Custom Policy Updates
There is no change to the custom policy as a result of the new deployment. The current
custom policy version is 1.39. Click here to access the current custom policy.
New Rules
Azure
- Monitor-010: Enable Subscription Activity Log Diagnostic Settings: This rule ensures that Azure Monitor Activity Logs for your subscription are exported to an appropriate data store using diagnostic settings. This rule also replaces the rule: `Monitor-001 - Azure Activity Log Profile in Use` which will be deprecated soon.
- ActivityLog-028: Create Alert for `Create or Update Public IP Address` Events: This rule ensures that activity log alerts are created for the `Create or Update Public IP Address` events.
GCP
- ResourceManager-003: Enforce Uniform Bucket-Level Access: This rule ensures that `Enforce Uniform bucket-level access organization` policy is enabled at the Google Cloud Platform (GCP) organization level, and that the project inherits the parent's policy.

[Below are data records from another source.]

(** * The data-exploration dashboard of [datasc.py]

    [datasc.py] is one Streamlit script.  Every render cycle runs it from top
    to bottom: it reads the uploaded file into a pandas [DataFrame], turns the
    boolean and object columns into text, shows a preview, four overview
    metrics and three summary tabs, lets the user pick columns, and draws a
    chart of a (possibly truncated, possibly grouped) view of the data.

    The definitions come in three layers.

    - [Pandas]: the part of the dataframe engine the script calls ([head],
      column selection, [isnull], [astype('str')], [groupby(..).sum()/mean()],
      [value_counts]), as executable functions on column-wise frames.
    - [Streamlit]: the script's effects, a writer monad over the list of
      rendered elements with the three ways a cycle ends (it runs to the end,
      [st.stop()] halts it, an uncaught exception aborts it).
    - [Datasc]: the script itself, line by line.

    [Examples] holds the inputs the statements are tried on; the modules
    whose names end in [Facts] hold the lemmas of each layer, [DatascFacts]
    those about the script.

    Idealisations, all of them about the engines and none about the script:
    numeric cells are exact rationals kept in lowest terms (no [float64]
    rounding, no [int64] overflow); an object column holds text, booleans and
    missing values, which is what [read_csv] produces; [astype('str')] writes
    a missing value as the text [nan], as pandas 1.x and 2.x do. *)

From Stdlib Require Import String Ascii Bool Arith ZArith QArith Lia.
From Stdlib Require Import List Permutation Sorted.
Import ListNotations.

Close Scope Q_scope.
Local Open Scope string_scope.
Local Open Scope nat_scope.
Local Open Scope list_scope.

(** ** Generic list programs used by the engine model *)

Module Lists.

Section Distinct.
Context {K : Type}.
Variable eqb : K -> K -> bool.

(** How often [k] occurs in [l]. *)
Definition count (k : K) (l : list K) : nat :=
  length (filter (eqb k) l).

(** The values of [l] without repetition, in order of first appearance. *)
Fixpoint distinct (l : list K) : list K :=
  match l with
  | [] => []
  | k :: l' => k :: filter (fun k' => negb (eqb k k')) (distinct l')
  end.

(** The second components of the pairs whose first component is [k]: the
    entries of one column on the rows where another column holds [k]. *)
Definition group_values {V : Type} (k : K) (keys : list K) (vals : list V) : list V :=
  map snd (filter (fun p => eqb k (fst p)) (combine keys vals)).
End Distinct.

Section Sort.
Context {A : Type}.
Variable leb : A -> A -> bool.

Fixpoint insert (x : A) (l : list A) : list A :=
  match l with
  | [] => [x]
  | y :: l' => if leb x y then x :: l else y :: insert x l'
  end.

(** Stable insertion sort: of two elements that compare equal the one that
    came first stays first. *)
Definition sort (l : list A) : list A := fold_right insert [] l.
End Sort.

End Lists.

(** ** The dataframe engine *)

Module Pandas.

(** A numeric cell that is not missing. *)
Definition number := Q.

Definition num (z : Z) : number := inject_Z z.

Definition num_eqb (a b : number) : bool :=
  (Qnum a =? Qnum b)%Z && (Qden a =? Qden b)%positive.

Definition num_leb (a b : number) : bool := Qle_bool a b.

Definition num_add (a b : number) : number := Qred (Qplus a b).

Definition num_div (a b : number) : number := Qred (Qdiv a b).

(** What a cell of an object column holds. *)
Inductive pyobj :=
| PStr (s : string)
| PBool (b : bool)
| PNaN.

(** A column's data; the constructor is its dtype.  A numeric column marks a
    missing value with [None] (NaN); a [bool] column has no missing values. *)
Inductive Series :=
| Numeric (v : list (option number))
| Boolean (v : list bool)
| Object (v : list pyobj).

(** One cell, whatever the dtype of its column. *)
Inductive cell :=
| CNum (x : option number)
| CBool (b : bool)
| CObj (o : pyobj).

Record Column := { col_name : string; col_data : Series }.

(** A frame is the list of its columns, in order.  The readers deliver
    columns of one length with pairwise different names ([wf] below). *)
Definition DataFrame := list Column.

Definition cells (s : Series) : list cell :=
  match s with
  | Numeric v => map CNum v
  | Boolean v => map CBool v
  | Object v => map CObj v
  end.

Definition series_len (s : Series) : nat := length (cells s).

(** [len(df)], [df.shape[0]]: the number of rows. *)
Definition len (df : DataFrame) : nat :=
  match df with
  | [] => 0
  | c :: _ => series_len (col_data c)
  end.

(** [df.columns.tolist()]. *)
Definition columns (df : DataFrame) : list string := map col_name df.

Definition wf (df : DataFrame) : Prop :=
  NoDup (columns df) /\ Forall (fun c => series_len (col_data c) = len df) df.

(** *** Equality and order of cells *)

Definition pyobj_eqb (a b : pyobj) : bool :=
  match a, b with
  | PStr s, PStr t => String.eqb s t
  | PBool x, PBool y => Bool.eqb x y
  | PNaN, PNaN => true
  | _, _ => false
  end.

Definition option_num_eqb (a b : option number) : bool :=
  match a, b with
  | Some x, Some y => num_eqb x y
  | None, None => true
  | _, _ => false
  end.

Definition cell_eqb (a b : cell) : bool :=
  match a, b with
  | CNum x, CNum y => option_num_eqb x y
  | CBool x, CBool y => Bool.eqb x y
  | CObj x, CObj y => pyobj_eqb x y
  | _, _ => false
  end.




(** [False < True]. *)
Definition bool_leb (a b : bool) : bool := implb a b.

(** Text is ordered by code point.  After [astype('str')] an object column
    holds text only; the other cases make the order total. *)
Definition pyobj_leb (a b : pyobj) : bool :=
  match a, b with
  | PStr s, PStr t => String.leb s t
  | PBool x, PBool y => bool_leb x y
  | PBool _, PStr _ => true
  | PStr _, PBool _ => false
  | _, PNaN => true
  | PNaN, _ => false
  end.

(** *** Missing values *)

(** [isnull] on one cell: NaN in a numeric or an object column.  A text, the
    text [nan] included, is not missing. *)
Definition isnull (c : cell) : bool :=
  match c with
  | CNum None => true
  | CObj PNaN => true
  | _ => false
  end.

Definition notnull (c : cell) : bool := negb (isnull c).

(** [s.isnull().sum()]. *)
Definition isnull_sum (s : Series) : nat := length (filter isnull (cells s)).

(** [df.isnull().sum().sum()]. *)
Definition isnull_sum_sum (df : DataFrame) : nat :=
  fold_right (fun c acc => isnull_sum (col_data c) + acc) 0 df.

(** *** Rows from the top *)

(** How many rows [iloc[:n]] keeps of [size]: a negative [n] counts from the
    end. *)
Definition slice_stop (n : Z) (size : nat) : nat :=
  if (0 <=? n)%Z then Z.to_nat n else size - Z.to_nat (- n).

Definition series_head (n : Z) (s : Series) : Series :=
  match s with
  | Numeric v => Numeric (firstn (slice_stop n (length v)) v)
  | Boolean v => Boolean (firstn (slice_stop n (length v)) v)
  | Object v => Object (firstn (slice_stop n (length v)) v)
  end.

(** [df.head(n)]; [df.head()] is [head 5 df]. *)
Definition head (n : Z) (df : DataFrame) : DataFrame :=
  map (fun c => {| col_name := col_name c; col_data := series_head n (col_data c) |}) df.

(** *** Exceptions *)

Inductive exn :=
| ParserError (detail : string)
| NameError (name : string)
| KeyError (label : string)
| TypeError (detail : string)
| ValueError (detail : string).

Inductive result (A : Type) :=
| Ok (a : A)
| Raise (e : exn).
Arguments Ok {A} a.
Arguments Raise {A} e.

Definition bind {A B : Type} (r : result A) (k : A -> result B) : result B :=
  match r with
  | Ok a => k a
  | Raise e => Raise e
  end.

(** *** Column access *)

Definition lookup (label : string) (df : DataFrame) : option Column :=
  find (fun c => String.eqb (col_name c) label) df.

(** [df[label]]. *)
Definition getitem (label : string) (df : DataFrame) : result Series :=
  match lookup label df with
  | Some c => Ok (col_data c)
  | None => Raise (KeyError label)
  end.

(** [df[labels]]: the named columns, in the order of [labels]. *)
Fixpoint getitem_list (labels : list string) (df : DataFrame) : result DataFrame :=
  match labels with
  | [] => Ok []
  | l :: labels' =>
      match lookup l df with
      | Some c => bind (getitem_list labels' df) (fun rest => Ok (c :: rest))
      | None => Raise (KeyError l)
      end
  end.

(** *** dtypes and [astype('str')] *)

(** The columns [select_dtypes(include=['bool','object'])] keeps. *)
Definition is_bool_or_object (s : Series) : bool :=
  match s with
  | Numeric _ => false
  | Boolean _ | Object _ => true
  end.

(** The columns [select_dtypes(include=['number'])] keeps. *)
Definition is_number (s : Series) : bool :=
  match s with
  | Numeric _ => true
  | Boolean _ | Object _ => false
  end.

Definition select_dtypes (keep : Series -> bool) (df : DataFrame) : DataFrame :=
  filter (fun c => keep (col_data c)) df.

(** [df.empty]: no column or no row. *)
Definition empty (df : DataFrame) : bool :=
  (length df =? 0) || (len df =? 0).

Definition str_of_bool (b : bool) : string := if b then "True" else "False".

(** Python's [str] on the content of an object cell. *)
Definition str (o : pyobj) : string :=
  match o with
  | PStr s => s
  | PBool b => str_of_bool b
  | PNaN => "nan"
  end.

(** [s.astype('str')] on a boolean or an object column.  The script applies
    it to no other column. *)
Definition astype_str (s : Series) : Series :=
  match s with
  | Numeric v => Numeric v
  | Boolean v => Object (map (fun b => PStr (str_of_bool b)) v)
  | Object v => Object (map (fun o => PStr (str o)) v)
  end.

(** *** [groupby(x)[y].sum()] and [.mean()] *)

Inductive how := Sum | Mean.

Definition non_missing (v : list (option number)) : list number :=
  flat_map (fun x => match x with Some q => [q] | None => [] end) v.

Definition total (l : list number) : number := fold_right num_add (num 0) l.

(** Missing values are skipped; the sum of nothing is 0, the mean of nothing
    is missing. *)
Definition reduce (h : how) (v : list (option number)) : option number :=
  match h with
  | Sum => Some (total (non_missing v))
  | Mean =>
      match non_missing v with
      | [] => None
      | l => Some (num_div (total l) (num (Z.of_nat (length l))))
      end
  end.

(** A [bool] column is added up as 0 and 1. *)
Definition number_of_bool (b : bool) : option number :=
  Some (num (if b then 1 else 0)).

- ResourceManager-002: Disable Automatic IAM Role Grants for Default Service Accounts: This rule ensures that `Disable Automatic IAM Grants for Default Service Accounts` policy is enforced.
- Dataproc-001: Enable Dataproc Cluster Encryption with Customer-Managed Keys: This rule ensures that your Dataproc Clusters on Compute Engine are encrypted using Customer-Managed Keys (CMKs).
Platform Updates
- We've now empowered the Conformity Bot with the following 10 additional regions to support GCP:
- eur4
- eur6
- nam4
- nam7
- nam8
- nam10
- nam11
- nam12
- nam13
- nam-eur-asia1
- We've also improved our PDF report engine to generate reports with up to 5,000 checks.
Bug Fixes
- Fixed a bug where checks for CloudStorage Buckets resources returned incorrect region value i.e. `global` for a region with hosted resources.
- Fixed a bug where the Deprecated Rules were being enabled on clicking the 'Reset to Default' button.